The average diameter was calculated from the air pressure, which was sufficient for the formation of air columns on the entire sample surface. the Determination was carried out at 90 C.

Electrical resistance: was measured by the resistance of the porous partition changed the balance of a Wheastone bridge. the The measuring cell was kept at a constant temperature.
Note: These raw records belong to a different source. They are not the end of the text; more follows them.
(** The sample step entrains: its density, tracer and velocity are strictly
    below those of the jet. *)
Lemma inmixing_witness :
  let s := pipe_discharge_single_timestep
             1 0 100 1 1025 1 0 0 1 (178 / 1000) 0 0 0 0 0 1000 in
  let Dm := Spec.delta_m (178 / 1000) 1 (Spec.delta_u 1 0 0 0 0) 1 in
  100 + Dm <> 0 /\ 0 < Dm /\
  st_m s = 100 + Dm /\
  st_rho s = (100 * 1025 + Dm * 1000) / (100 + Dm) /\
  st_c s = 100 * 1 / (100 + Dm) /\
  st_u s = (100 * 1 + Dm * 0) / (100 + Dm) /\
  st_v s = (100 * 0 + Dm * 0) / (100 + Dm) /\
  st_rho s < 1025 /\ st_c s < 1 /\ st_u s < 1.
Proof.
  intros s Dm. pose proof sample_dm_bounds as [Hlo _].
  change (dm 1 1 0 0 1 (178 / 1000) 0 0) with Dm in Hlo.
  assert (HD : 0 < Dm) by lra.
  assert (Hm : 100 + Dm <> 0) by lra.
  destruct (inmixing 1 0 100 1 1025 1 0 0 1 (178 / 1000) 0 0 0 0 0 1000 Hm)
    as (Em & Erho & Ec & Eu & Ev & _).
  fold s in Em, Erho, Ec, Eu, Ev. fold Dm in Em, Erho, Ec, Eu, Ev.
  rewrite Em in Erho, Ec, Eu, Ev.
  split; [exact Hm | ]. split; [exact HD | ]. split; [exact Em | ].
  split; [exact Erho | ]. split; [exact Ec | ]. split; [exact Eu | ].
  split; [exact Ev | ].
  assert (Q : forall n, n / (100 + Dm) * (100 + Dm) = n)
    by (intros n; field; exact Hm).
  rewrite Erho, Ec, Eu.
  pose proof (Q (100 * 1025 + Dm * 1000)) as Q1.
  pose proof (Q (100 * 1)) as Q2.
  pose proof (Q (100 * 1 + Dm * 0)) as Q3.
  generalize dependent ((100 * 1025 + Dm * 1000) / (100 + Dm)).
  generalize dependent (100 * 1 / (100 + Dm)).
  generalize dependent ((100 * 1 + Dm * 0) / (100 + Dm)).
  intros r3 _ Q3 r2 _ Q2 r1 _ Q1.
  repeat split; nra.
Defined.

End JetReal.

(** ** The returned dataset *)

Module JetDataset.
Import Jet Driver.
The porous partition was made vertically immersed in sulfuric acid (d = 1.28 at 250C); the measurement took place after 20 minutes of immersion.

The mechanical properties were determined according to the standard method Paper marking determined; it means: C.R.L. = Breaking resistance in the longitudinal direction C.R.T. = Breaking resistance in transverse direction A.R.T. = Elongation at break in transverse direction A.R.L. = Elongation at break in the longitudinal direction L.R.T. = Length of fracture in transverse direction L.R.L. = Fracture length longitudinal

Claims (3)

Claims 1.- A method for producing porous partitions for Sulfur salt accumulator batteries, characterized in that A. a film from fiber material which a) a fiber mixture of 3 to 40 wt .-% cellulose fibers and 97 to 60% by weight of fibrils comprising at least one thermoplastic polymer a surface area between 3 and 15 m2 / g and b) 0.1 to 3 wt .- #, based on the weight of the fiber mixture, a non-ionic, homogeneous in the fiber mixture dispersed wetting agent comprises, and B. the film to a temperature equal to or above the melting temperature of the thermoplastic polymer without pressure on the film for a time sufficient to melt the fibrils present in the film heated. 2.- The method according to claim 1, characterized in that the fibrils have a length between 1 to 3 mm, preferably 1.4 to 2.2 mm. 3.- The method according to claim 1 and 2, characterized in that the Fiber blend with a degree of refinement between 15 and 55 S.R. owns.